October 16, 2024


The human sense of smell is no slouch, research suggests, with scientists revealing that we are much more sensitive to the sequence of smells captured by a sniff than previously thought.

Charles Darwin is one of those who decried our sense of smell, suggesting that it is “of very little service” to humans, while scientists have long thought that our sense of smell is rather sluggish.

“Intuitively, each sniff feels like taking a long-exposure shot of the chemical environment,” said Dr Wen Zhou, co-author of the research from the Chinese Academy of Sciences, adding that when an odor is detected, it may seem like one smell, rather than a perceptible mixture of smells that arrived at different times. “Sniffs are also separated in time, occurring seconds apart,” she said.

But now researchers have revealed that our sense of smell works much faster than previously thought, suggesting that we are just as sensitive to rapid changes in smells as we are to rapid changes in color.

A key challenge in investigating our sense of smell, Zhou said, is that it has been difficult to create a setup that allows different odorants to be presented in a precise sequence in time within a single sniff.

However, writing in the journal Nature Human BehaviorZhou and colleagues report how they did this by creating an apparatus in which two bottles containing different flavors were attached to a nose piece with tubes of different lengths.

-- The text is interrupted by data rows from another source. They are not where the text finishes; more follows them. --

(** An answer that is lost makes a second issue of the same log; so do two runs
    that overlap, even if all answers arrive. *)
Example lost_answer_reported_again :
  issues_of "node3a" <$> w_steps [Copy w_logs; StartJob ["node"%string]; Fetch 0 true []; Look 0 true true; Create 0 Lost; Create 0 Confirmed] initial
  = Some 2%nat.
Proof. vm_compute. reflexivity. Qed.
Example overlapping_runs_report_twice :
  issues_of "node3a" <$> w_steps [Copy w_logs; StartJob ["node"%string]; Fetch 0 true []; Look 0 true true;
    Copy w_logs; StartJob ["node"%string]; Fetch 1 true []; Look 1 true true; Create 0 Confirmed; Create 1 Confirmed] initial
  = Some 2%nat.
Proof. vm_compute. reflexivity. Qed.

End Processor.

These tubes were equipped with miniature check valves that were opened by taking a sniff.

The setup meant that the two scents reached the nose at slightly different times during a single sniff, with an accuracy of 18 milliseconds (ms).

The team then conducted a series of experiments involving 229 participants.

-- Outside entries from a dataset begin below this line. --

(** A push that returns no error has pushed the values once or, when tries
    failed before, up to three times; nothing else changes.  With one try it is
    once. *)
Theorem push_at_least_once key values (s s1 : State) :
  LPush Getenv rand key values s = (s1, None) ->
  exists j, (1 <= j <= runs s1 - runs s)%nat /\ (runs s1 - runs s <= 3)%nat /\
    at_ s1 = <[key := Items (pushed values j (items (at_ s) key))]> (at_ s).
Proof.
  unfold LPush. destruct (execute _ s) as [[s' r] err] eqn:He. intros [= <- ->].
  pose proof (fun a b c => execute_ind _ (some_pushes key values (at_ s)) _ _ _ _ a b c He) as Hx.
  simpl in Hx. destruct Hx as (n & c & w & w' & y & Hn & Hr & Hw & Hop & _ & ->); [| |by left|].
  - intros n m [->|(j & ? & ->)]; [by left|right]. exists j. split; [lia|done].
  - intros n c w w' e Hw. unfold send. destruct (Do _ _ _) as [w1 [x1|e1]] eqn:Hd; intros [= <- ?].
    destruct (do_err _ _ _ _ _ Hd) as [->| ->].
    + destruct Hw as [->|(j & ? & ->)]; [by left|right]. exists j. split; [lia|done].
    + destruct (apply _ (keys w)) as [m' r'] eqn:Ha. by apply (some_pushes_next _ _ _ _ _ _ _ Hw) in Ha as [? _].
  - unfold send in Hop. destruct (Do _ _ _) as [w1 [x1|e1]] eqn:Hd; [|done]. injection Hop as <- _.
    apply do_ok in Hd. pose proof Hd as Ha. apply (some_pushes_next _ _ _ _ _ _ _ Hw) in Ha as [_ Hj].
    destruct Hj as (j & ? & ?).
    { simpl in Hd. destruct values; [done|]. destruct (keys w !! key) as [[]|]; by simplify_eq/=. }
    exists j. split_and!; [lia|lia|lia|done].
Qed.

(** A pop without error leaves no list, and returns it whole, or nothing when an
    earlier try failed. *)
Theorem pop_at_most_once key (s s1 : State) l :
  PopAll Getenv rand key s = (s1, Ok l) ->
  at_ s1 = delete key (at_ s) /\ (l = items (at_ s) key \/ (l = [] /\ (1 < runs s1 - runs s)%nat)).
Proof.
  unfold PopAll, returning. destruct (execute _ s) as [[s' x] [err|]] eqn:He; [done|]. intros [= <- <-].
  pose proof (fun a b c => execute_ind _ (fun n m => m = at_ s \/ (m = delete key (at_ s) /\ (0 < n)%nat)) _ _ _ _ a b c He) as Hx.
  simpl in Hx. destruct Hx as (n & c & w & w' & y & _ & Hr & Hw & Hop & -> & ->); [| |by left|].
  - intros n m [->|[-> ?]]; [by left|right; split; [done|lia]].
  - intros n c w w' e Hw. unfold pop_all. destruct (Exec _ _ _) as [w1 [rs|e1]] eqn:Hd.
    { by destruct rs as [|[] ?]. }
    intros [= <- <-]. destruct (exec_err _ _ _ _ _ Hd) as [->| ->].
    { destruct Hw as [->|[-> ?]]; [by left|right; split; [done|lia]]. }
    right. split; [|lia]. simpl. destruct Hw as [->|[-> ?]]; [done|apply delete_delete_eq].
  - simpl. unfold pop_all in Hop. destruct (Exec _ _ _) as [w1 [rs|e1]] eqn:Hd; [|done].
    apply exec_ok in Hd. simpl in Hd. injection Hd as Hk Hrs.
    assert (Hl : w1 = w' /\ y = items (keys w) key).
    { unfold items. destruct rs as [|r1 [|r2 [|]]]; try done. simpl in Hrs.
      destruct (keys w !! key) as [[]|]; try done; rewrite ?lrange_all in Hrs; injection Hrs as <- <-; by injection Hop as <- <-. }
    destruct Hl as [<- ->]. rewrite <- Hk.
    destruct Hw as [->|[-> ?]]; [by split; [|left]|]. split; [apply delete_delete_eq|right].
    unfold items. rewrite lookup_delete_eq. split; [done|lia].
Qed.

(** Objects that are pushed and popped without retries come out in the reverse
    order, before the older ones, and are gone. *)
Theorem pushed_objects_popped {T} (Marshal : T -> res string) Unmarshal key (values : list T) old (s s1 s2 : State) r :
  (forall v, exists d, Marshal v = Ok d /\ Unmarshal d = (v, None)) ->
  decode_all Unmarshal (items (at_ s) key) = Ok old ->
  LPushObject Getenv rand Marshal key values s = (s1, None) -> runs s1 = S (runs s) ->
  PopAllObject Getenv rand Unmarshal key s1 = (s2, Ok r) -> runs s2 = S (runs s1) ->
  r = reverse values ++ old /\ at_ s2 = delete key (at_ s).
Proof.
  intros Hj Hold Hpush Hn1 Hpop Hn2.
  assert (Hm : forall vs, exists ds, marshal_all Marshal vs = Ok ds /\ forall rest l, decode_all Unmarshal rest = Ok l ->
    decode_all Unmarshal (reverse ds ++ rest) = Ok (reverse vs ++ l)).
  { induction vs as [|v vs (ds & Hds & IH)]; [by exists []|]. destruct (Hj v) as (d & Hd & Hu). exists (d :: ds).
    simpl. rewrite Hd. simpl. rewrite Hds. simpl. split; [done|]. intros rest l Hl.
    rewrite !reverse_cons, <- !app_assoc. apply IH. simpl. rewrite Hu, Hl. done. }
  destruct (Hm values) as (ds & Hds & Hdec). unfold LPushObject in Hpush. rewrite Hds in Hpush.
  apply push_at_least_once in Hpush as (j & Hj1 & _ & Hk1). replace j with 1%nat in Hk1 by lia.
  unfold PopAllObject in Hpop. destruct (PopAll Getenv rand key s1) as [s' [l|e]] eqn:Hp; [|done].
  injection Hpop as -> Hr. apply pop_at_most_once in Hp as [Hk2 [->|[_ ?]]]; [|lia].
  rewrite Hk2, Hk1. split; [|apply delete_insert_eq]. revert Hr. unfold items at 1. rewrite Hk1, lookup_insert_eq.
  unfold pushed. simpl. rewrite app_nil_r, (Hdec _ _ Hold). congruence.
Qed.
End laws.

(** ** A server with faults *)
Module Faulty.

Inductive Fault : Type := Answer | LoseCommand | LoseReply.
(** The keys, and what happens to the commands to come. *)
Record World : Type := mkWorld { stored : Keys; faults : list Fault }.
Definition timeout : error := External "read tcp: i/o timeout".
Definition meet {R} (w : World) (applied : Keys * res R) : World * res R :=
  match faults w with
  | LoseCommand :: fs => (mkWorld (stored w) fs, Err timeout)
  | LoseReply :: fs => (mkWorld applied.1 fs, Err timeout)
  | fs => (mkWorld applied.1 (tail fs), applied.2)
  end.
Fixpoint all_replies (rs : list (res Reply)) : res (list Reply) :=
  match rs with [] => Ok [] | r :: rs => let? x := r in let? l := all_replies rs in Ok (x :: l) end.

#[export] Instance client : RedisClient unit World := {
  NewClient := fun _ => ();
  Ping := fun _ w => (w, None);
  Do := fun cmd _ w => meet w (apply cmd (stored w));
  Exec := fun cmds _ w => meet w (let '(m, rs) := apply_all cmds (stored w) in (m, all_replies rs));
  SubscribeTo := fun _ _ w => w
}.
Lemma all_replies_ok rs l : all_replies rs = Ok l -> rs = Ok <$> l.
Proof.
  revert l. induction rs as [|[r|e] rs IH]; intros l; simpl; [by intros [= <-]| |done].
  destruct (all_replies rs) as [l'|] eqn:E; [|done]. simpl. intros [= <-]. by rewrite (IH l').
Qed.
#[export] Instance laws : ServerLaws unit World stored.
Proof.
  split.
  - done.
  - intros cmd c w w' r. simpl. unfold meet. destruct (apply cmd (stored w)) as [m x].
    destruct (faults w) as [|[] fs]; by intros [= <- <-].
  - intros cmd c w w' e. simpl. unfold meet. destruct (apply cmd (stored w)) as [m x].
    destruct (faults w) as [|[] fs]; intros [= <- _]; auto.
  - intros cmds c w w' rs. simpl. unfold meet. destruct (apply_all cmds (stored w)) as [m x].
    destruct (faults w) as [|[] fs]; try done; intros [= <- Hr]; by rewrite (all_replies_ok _ _ Hr).
  - intros cmds c w w' e. simpl. unfold meet. destruct (apply_all cmds (stored w)) as [m x].
    destruct (faults w) as [|[] fs]; intros [= <- _]; auto.
Qed.

Definition env (_ : string) : string := "x".
Definition start (m : Keys) (fs : list Fault) : @Rdb unit World := mkRdb None (mkWorld m fs) 0.
Notation no_rand := (fun _ : nat => @None Z).

(** Two replies of a push are lost: each value is in the list three times. *)
Example push_repeats :
  (LPush env no_rand "k" ["a"; "b"] (start ∅ [LoseReply; LoseReply])).2 = None /\
  items (stored (world (LPush env no_rand "k" ["a"; "b"] (start ∅ [LoseReply; LoseReply])).1)) "k"
  = ["b"; "a"; "b"; "a"; "b"; "a"]%string.
Proof. by vm_compute. Qed.

(** The reply of a pop is lost: the second try finds nothing, and what was in the
    list is gone although no error is returned. *)
Example pop_loses :
  let s := start {[ "k"%string := Items ["a"; "b"]%string ]} [LoseReply] in
  (PopAll env no_rand "k" s).2 = Ok [] /\ stored (world (PopAll env no_rand "k" s).1) !! "k"%string = None.
Proof. by vm_compute. Qed.

(** An empty list of objects cannot be pushed, an empty map not stored. *)
Example empty_pushes :
  (LPush env no_rand "k" [] (start ∅ [])).2 = Some WrongArgs /\ (MSet env no_rand [] (start ∅ [])).2 = Some WrongArgs.
Proof. by vm_compute. Qed.

Lemma object_roundtrip_witness :
  (SetObject env no_rand (fun v : string => Ok v) "k" "v" 0 (start ∅ [LoseReply; LoseCommand])).2 = None /\
  stored (world (GetObject env no_rand (fun d => (d, None)) "k"
    (SetObject env no_rand (fun v : string => Ok v) "k" "v" 0 (start ∅ [LoseReply; LoseCommand])).1).1)
  = <["k"%string := Text "v"]> ∅.
Proof.
  split; [by vm_compute|].
  destruct (SetObject env no_rand (fun v : string => Ok v) "k" "v" 0 (start ∅ [LoseReply; LoseCommand])) as [s1 e1] eqn:H1.
  assert (e1 = None) as -> by (vm_compute in H1; congruence).
  destruct (GetObject env no_rand (fun d => (d, None)) "k" s1) as [s2 r] eqn:H2.
  cbn [fst]. rewrite H2.
  exact (proj1 (object_roundtrip stored env no_rand (fun v : string => Ok v) (fun d => (d, None)) "k" "v" "v" 0 _ s1 s2 r eq_refl eq_refl H1 H2)).
Defined.

Lemma push_at_least_once_witness :
  exists j, (1 <= j <= 2)%nat /\
    stored (world (LPush env no_rand "k" ["a"] (start ∅ [LoseCommand])).1) = <["k"%string := Items (pushed ["a"%string] j [])]> ∅.
Proof.
  destruct (LPush env no_rand "k" ["a"] (start ∅ [LoseCommand])) as [s1 e1] eqn:H1.
  assert (e1 = None /\ runs s1 = 2%nat) as [-> Hr] by (vm_compute in H1; injection H1 as <- <-; done).
  destruct (push_at_least_once stored env no_rand "k" ["a"%string] _ s1 H1) as (j & Hj & _ & Hk).
  exists j. rewrite Hr in Hj. split; [simpl in Hj; lia|exact Hk].
Defined.

Lemma pop_at_most_once_witness :
  let s := start {[ "k"%string := Items ["a"; "b"]%string ]} [] in
  (PopAll env no_rand "k" s).2 = Ok ["a"; "b"]%string /\ stored (world (PopAll env no_rand "k" s).1) = ∅.
Proof.
  intros s. split; [by vm_compute|].
  destruct (PopAll env no_rand "k" s) as [s1 r] eqn:H1.
  assert (r = Ok ["a"; "b"]%string) as -> by (vm_compute in H1; congruence).
  cbn [fst]. rewrite (proj1 (pop_at_most_once stored env no_rand "k" s s1 _ H1)). by vm_compute.
Defined.
End Faulty.
End RedisStore.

In one experiment, participants were presented with an apple-like smell and a floral scent, connected to the apparatus with different lengths of tubes which meant that one scent would reach the nose approximately 120-180ms before the other. Participants were then asked to sniff the apparatus twice and report whether the order of the odors was the same or reversed.

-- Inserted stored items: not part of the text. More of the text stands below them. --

(* ===== verification/Checkers.v ===== *)
(** * The checkers of delays

    The monitors of [node/pkg/checker] that count delays per symbol and report
    them: [checker/dal] (the REST and websocket sides of the DAL and its traffic),
    [checker/event] (submissions, proof of reserve and VRF events in the
    subgraphs) and [checker/offset] (local and global aggregates).

    A message is a constructor that carries the arguments of its [fmt.Sprintf];
    the text [msg] is the list of the messages added to it, which is empty exactly
    when the text is.  [alert.SlackAlert] is the output of a check.  Requests,
    queries and the clock are the environment of a check.

    Module [Alarm] states what all three count: a symbol is reported by itself at
    every eleventh delay in a row, and in the total from the fourth to the tenth.
    The theorems show that each checker does exactly this over any run, and where
    alarms are lost. *)

From S2P Require Import Prelude Errors Wire Text Strings Float Reducer Wss Decode.
From Stdlib Require Import Ascii Floats.SpecFloat.
Import Text Strings Float Reducer Decode.

Local Open Scope Z_scope.
Local Open Scope go_scope.

(** ** [time.ParseDuration] *)
Module GoDuration.

Definition limit : Z := 2 ^ 63.
Definition dec (c : ascii) : option Z :=
  let n := Z.of_N (N_of_ascii c) in if (48 <=? n) && (n <=? 57) then Some (n - 48) else None.

(** [leadingInt]: [None] on overflow. *)
Fixpoint leadingInt (x : Z) (l : list ascii) : option (Z * list ascii) :=
  match l with
  | c :: l' =>
      match dec c with
      | Some d => if limit / 10 <? x then None else
                  if limit <? x * 10 + d then None else leadingInt (x * 10 + d) l'
      | None => Some (x, l)
      end
  | [] => Some (x, [])
  end.

(** [leadingFraction]: digits that do not fit are skipped. *)
Fixpoint leadingFraction (x : Z) (scale : float64) (overflow : bool) (l : list ascii)
    : Z * float64 * list ascii :=
  match l with
  | c :: l' =>
      match dec c with
      | Some d =>
          if overflow || (max_int64 / 10 <? x) || (limit <? x * 10 + d)
          then leadingFraction x scale true l'
          else leadingFraction (x * 10 + d) (fmul scale (of_int 10)) false l'
      | None => (x, scale, l)
      end
  | [] => (x, scale, [])
  end.

Fixpoint unit_text (l : list ascii) : list ascii * list ascii :=
  match l with
  | c :: l' => if bool_decide (c = "."%char) || bool_decide (is_Some (dec c)) then ([], l)
               else let '(u, r) := unit_text l' in (c :: u, r)
  | [] => ([], [])
  end.
Definition micro_sign (second_byte : ascii) (first_byte : ascii) : list ascii := [first_byte; second_byte; "s"%char].
Definition unitMap (u : list ascii) : option Z :=
  if bool_decide (u = chars "ns") then Some 1
  else if bool_decide (u = chars "us") || bool_decide (u = micro_sign (ascii_of_N 181) (ascii_of_N 194))
          || bool_decide (u = micro_sign (ascii_of_N 188) (ascii_of_N 206)) then Some 1000
  else if bool_decide (u = chars "ms") then Some millisecond
  else if bool_decide (u = chars "s") then Some second
  else if bool_decide (u = chars "m") then Some (60 * second)
  else if bool_decide (u = chars "h") then Some (3600 * second)
  else None.

(** One number with its unit. *)
Definition part (l : list ascii) : option (Z * list ascii) :=
  '(v, l1) ← leadingInt 0 l;
  let pre := negb (length l =? length l1)%nat in
  let '(f, scale, post, l2) :=
    match l1 with
    | "."%char :: l1' => let '(f, scale, l2) := leadingFraction 0 (of_int 1) false l1' in
                         (f, scale, negb (length l1' =? length l2)%nat, l2)
    | _ => (0, of_int 1, false, l1)
    end in
  if negb pre && negb post then None else
  let '(u, l3) := unit_text l2 in
  unit ← unitMap u;
  if limit / unit <? v then None else
  let v := v * unit in
  if 0 <? f then
    let v := v + to_int64 (fmul (of_int f) (fdiv (of_int unit) scale)) in
    if limit <? v then None else Some (v, l3)
  else Some (v, l3).

(** The loop; every part takes at least one character, so the length is enough fuel. *)
Fixpoint parts (fuel : nat) (d : Z) (l : list ascii) : option Z :=
  match l, fuel with
  | [], _ => Some d
  | _, O => None
  | _, S fuel =>
      '(v, l') ← part l;
      if limit <? d + v then None else parts fuel (d + v) l'
  end.

Definition sign (l : list ascii) : bool * list ascii :=
  match l with
  | "-"%char :: l' => (true, l')
  | "+"%char :: l' => (false, l')
  | _ => (false, l)
  end.
Definition ParseDuration (s : string) : option Duration :=
  let '(neg, l) := sign (chars s) in
  if bool_decide (l = ["0"%char]) then Some 0
  else match l with
  | [] => None
  | _ => d ← parts (length l) 0 l;
         if neg then Some (- d) else if max_int64 <? d then None else Some d
  end.

Example ParseDuration_examples :
  ParseDuration "1h15m30.5s" = Some (4530 * second + 500 * millisecond) /\
  ParseDuration "-1.5ms" = Some (-1500000) /\ ParseDuration "10" = None /\ ParseDuration "" = None /\
  ParseDuration ".s" = None /\ ParseDuration "0" = Some 0 /\ ParseDuration "3000000h" = None.
Proof. vm_compute. repeat split. Qed.

(** An interval of the environment, or the default. *)
Definition interval_or (s : string) (default : Duration) : Duration :=
  match ParseDuration s with Some d => d | None => default end.

End GoDuration.

(** ** Counting of delays *)
Module Alarm.

Definition AlarmOffsetPerPair : Z := 10.
Definition AlarmOffsetInTotal : Z := 3.
Definition SymbolsToBeDelisted : list string := ["JOY-USDT"]%string.
Definition delisted (name : string) : bool := bool_decide (name ∈ SymbolsToBeDelisted).

(** What one look at a counter leads to: nothing, a message of its own, or one more in the total. *)
Inductive verdict : Type := Silent | Reported | Totalled.
#[export] Instance verdict_eq_dec : EqDecision verdict.
Proof. solve_decision. Defined.

Definition alarm_step (count : Z) (delayed : bool) : Z * verdict :=
  if delayed then
    let count := wrap64 (count + 1) in
    if AlarmOffsetPerPair <? count then (0, Reported)
    else if AlarmOffsetInTotal <? count then (count, Totalled)
    else (count, Silent)
  else (0, Silent).

(** The counters of a map: a missing key counts from 0. *)
Section counts.
Context {K : Type} `{Countable K}.

Definition bump (counts : gmap K Z) (k : K) (delayed : bool) : gmap K Z * verdict :=
  let '(c, v) := alarm_step (default 0 (counts !! k)) delayed in (<[k := c]> counts, v).

End counts.

(** *** Reference: the delays in a row at the end of a history *)
Fixpoint leading (l : list bool) : nat :=
  match l with true :: l' => S (leading l') | _ => O end.
Definition streak (history : list bool) : nat := leading (rev history).
Definition verdict_at (n : nat) : verdict :=
  if (n =? 0)%nat then Silent
  else if (n mod 11 =? 0)%nat then Reported
  else if (3 <? n mod 11)%nat then Totalled else Silent.

(** The counter after a history, and the verdicts of its looks. *)
Fixpoint looks (c : Z) (history : list bool) : Z * list verdict :=
  match history with
  | [] => (c, [])
  | d :: h => let '(c1, v) := alarm_step c d in let '(c2, vs) := looks c1 h in (c2, v :: vs)
  end.

Lemma streak_snoc h d : streak (h ++ [d]) = if d then S (streak h) else O.
Proof. unfold streak. rewrite rev_app_distr. by destruct d. Qed.

Lemma looks_app c h1 h2 :
  looks c (h1 ++ h2) = ((looks (looks c h1).1 h2).1, (looks c h1).2 ++ (looks (looks c h1).1 h2).2).
Proof.
  revert c. induction h1 as [|d h1 IH]; intros c; simpl; [by destruct (looks c h2)|].
  destruct (alarm_step c d) as [c1 v]. rewrite IH. by destruct (looks c1 h1).
Qed.

Lemma alarm_step_streak n d :
  alarm_step (Z.of_nat (n mod 11)) d =
  (Z.of_nat ((if d then S n else O) mod 11), verdict_at (if d then S n else O)).
Proof.
  unfold alarm_step, verdict_at, AlarmOffsetPerPair, AlarmOffsetInTotal. destruct d; [|done].
  pose proof (Nat.mod_upper_bound n 11 ltac:(lia)) as Hb.
  pose proof (Nat.div_mod_eq n 11) as Hn. pose proof (Nat.div_mod_eq (S n) 11) as Hs.
  pose proof (Nat.mod_upper_bound (S n) 11 ltac:(lia)) as Hb'.
  rewrite wrap64_id by (unfold in_int64; int_lia).
  destruct (decide (n mod 11 = 10)%nat) as [He|He].
  - assert (S n mod 11 = 0)%nat as -> by lia. rewrite He. done.
  - assert (S n mod 11 = S (n mod 11))%nat as -> by lia.
    destruct (10 <? Z.of_nat (n mod 11) + 1) eqn:E1; breflect; [lia|].
    replace (S n =? 0)%nat with false by done. replace (S (n mod 11) =? 0)%nat with false by done.
    destruct (3 <? Z.of_nat (n mod 11) + 1) eqn:E2; breflect.
    + replace (3 <? S (n mod 11))%nat with true by (symmetry; apply Nat.ltb_lt; lia). f_equal. lia.
    + replace (3 <? S (n mod 11))%nat with false by (symmetry; apply Nat.ltb_ge; lia). f_equal. lia.
Qed.

(** The counter is the length of the current run of delays modulo eleven, and the
    verdict of every look depends on that length only. *)
Lemma looks_streak h :
  looks 0 h = (Z.of_nat (streak h mod 11), (fun k => verdict_at (streak (take (S k) h))) <$> seq 0 (length h)).
Proof.
  induction h as [|d h IH] using rev_ind; [done|].
  rewrite looks_app, IH. cbn [fst snd]. cbn [looks]. rewrite alarm_step_streak, streak_snoc. cbn [fst snd].
  f_equal. rewrite length_app. cbn [length]. rewrite Nat.add_1_r, seq_S, fmap_app. cbn [fmap list_fmap].
  f_equal.
  - apply list_fmap_ext. intros i k Hk%lookup_seq. rewrite take_app_le by lia. done.
  - rewrite take_ge by (rewrite length_app; simpl; lia). by rewrite streak_snoc.
Qed.

(** *** Looks that carry what is reported *)
Section reports.
Context {A : Type}.

(** Looks at one counter with what each would report. *)
Fixpoint told (c : Z) (obs : list (A * bool)) : Z * list (A * verdict) :=
  match obs with
  | [] => (c, [])
  | (a, d) :: obs => let '(c1, v) := alarm_step c d in let '(c2, vs) := told c1 obs in (c2, (a, v) :: vs)
  end.
Definition is_report (av : A * verdict) : option A :=
  match av.2 with Reported => Some av.1 | _ => None end.

(** Reference: what is reported are the looks that end a run of 11, 22, 33, ... delays. *)
Definition reported (obs : list (A * bool)) : list A :=
  omap (fun k => x ← obs !! k; is_report (x.1, verdict_at (streak (take (S k) (snd <$> obs))))) (seq 0 (length obs)).

Lemma told_looks c obs :
  told c obs = ((looks c (snd <$> obs)).1, zip (fst <$> obs) (looks c (snd <$> obs)).2).
Proof.
  revert c. induction obs as [|[a d] obs IH]; intros c; [done|]. simpl.
  destruct (alarm_step c d) as [c1 v]. rewrite IH. by destruct (looks c1 _).
Qed.

Lemma omap_of_fmap {B C D} (f : C -> option D) (g : B -> C) (l : list B) : omap f (g <$> l) = omap (fun x => f (g x)) l.
Proof. induction l as [|x l IH]; [done|]. cbn. rewrite IH. done. Qed.

Lemma omap_same {B C} (f g : B -> option C) (l : list B) : (forall x, f x = g x) -> omap f l = omap g l.
Proof. intros Hfg. induction l as [|x l IH]; [done|]. cbn. by rewrite Hfg, IH. Qed.

Lemma omap_zip_seq {B C D} (f : B * C -> option D) (h : nat -> C) (l : list B) :
  omap f (zip l (h <$> seq 0 (length l))) = omap (fun k => x ← l !! k; f (x, h k)) (seq 0 (length l)).
Proof.
  revert h. induction l as [|b l IH]; intros h; [done|]. cbn [length seq fmap list_fmap zip omap list_omap lookup list_lookup].
  rewrite <- fmap_S_seq, <- list_fmap_compose, (IH (h ∘ S)), omap_of_fmap. cbn. by destruct (f (b, h 0%nat)).
Qed.

Lemma told_reported obs :
  (told 0 obs).1 = Z.of_nat (streak (snd <$> obs) mod 11) /\ omap is_report (told 0 obs).2 = reported obs.
Proof.
  rewrite told_looks, looks_streak. split; [done|]. cbn [snd].
  rewrite length_fmap, <- (length_fmap fst obs), omap_zip_seq, length_fmap. unfold reported.
  apply omap_same. intros k. rewrite list_lookup_fmap. by destruct (obs !! k).
Qed.

Context {K : Type} `{Countable K}.

(** Looks at the counters of a map. *)
Fixpoint tell (counts : gmap K Z) (obs : list (K * (A * bool))) : gmap K Z * list (K * (A * verdict)) :=
  match obs with
  | [] => (counts, [])
  | (k, (a, d)) :: obs =>
      let '(counts, v) := bump counts k d in let '(counts, vs) := tell counts obs in (counts, (k, (a, v)) :: vs)
  end.
Definition of_key {B} (k : K) (l : list (K * B)) : list B := snd <$> filter (fun kb => kb.1 = k) l.

Lemma of_key_app {B} k (l1 l2 : list (K * B)) : of_key k (l1 ++ l2) = of_key k l1 ++ of_key k l2.
Proof. unfold of_key. by rewrite filter_app, fmap_app. Qed.

Lemma tell_app counts o1 o2 :
  tell counts (o1 ++ o2) = ((tell (tell counts o1).1 o2).1, (tell counts o1).2 ++ (tell (tell counts o1).1 o2).2).
Proof.
  revert counts. induction o1 as [|[k [a d]] o1 IH]; intros counts; simpl; [by destruct (tell counts o2)|].
  destruct (bump counts k d) as [c1 v]. rewrite IH. by destruct (tell c1 o1).
Qed.

(** Looks at many keys are, for every key, the looks at it. *)
Lemma tell_key counts obs k :
  (default 0 ((tell counts obs).1 !! k), of_key k (tell counts obs).2) = told (default 0 (counts !! k)) (of_key k obs).
Proof.
  revert counts. induction obs as [|[k' [a d]] obs IH]; intros counts; [done|].
  unfold of_key in *. simpl. unfold bump.
  destruct (alarm_step (default 0 (counts !! k')) d) as [c v] eqn:Hs.
  specialize (IH (<[k' := c]> counts)). destruct (tell (<[k' := c]> counts) obs) as [counts' vs]. cbn [fst snd] in *.
  destruct (decide (k' = k)) as [->|Hne].
  - rewrite !filter_cons_True by done. cbn [fmap list_fmap fst snd told]. rewrite Hs.
    rewrite lookup_insert_eq in IH. simpl in IH. by rewrite <- IH.
  - rewrite !filter_cons_False by done. by rewrite lookup_insert_ne in IH by done.
Qed.

Lemma tell_reported obs k :
  default 0 ((tell ∅ obs).1 !! k) = Z.of_nat (streak (snd <$> of_key k obs) mod 11) /\
  omap is_report (of_key k (tell ∅ obs).2) = reported (of_key k obs).
Proof.
  pose proof (tell_key ∅ obs k) as Ht. rewrite lookup_empty in Ht. simpl in Ht.
  destruct (told_reported (of_key k obs)) as [H1 H2]. rewrite <- Ht in H1, H2. done.
Qed.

The team found participants were correct in 597 out of 952 trials (63% of the time), with similar results when another 70 participants performed the trials with lemon-like and onion-like odors.

Further tests, including those who performed exceptionally well on these trials, revealed that participants performed better than chance even when two odors arrived at the nose only 40-80 ms apart. The team said this interval was about 10 times shorter than previously thought to be necessary for people to distinguish between two odors presented in one order and in the reverse order.

Although participants could see that the odor changed when the order of odors was changed, they found it more difficult to identify which odor actually came first. They outperformed chance on this task only for the lemon and onion-like odors, and then only when the odors reached the nose with an average time difference of 167ms. In this case, participants tended to report that the overall odor captured in a sniff was more like the first of the two odors delivered—suggesting that the order of odors shapes our perception.

“In general, distinguishing between a few temporal mixtures does not depend on accurately recognizing the order of the constituent odorants,” Zhou said. “Instead, it appears to be driven by a mechanism that operates on a much faster time scale than that involved in the sequence recognition of mixture components.”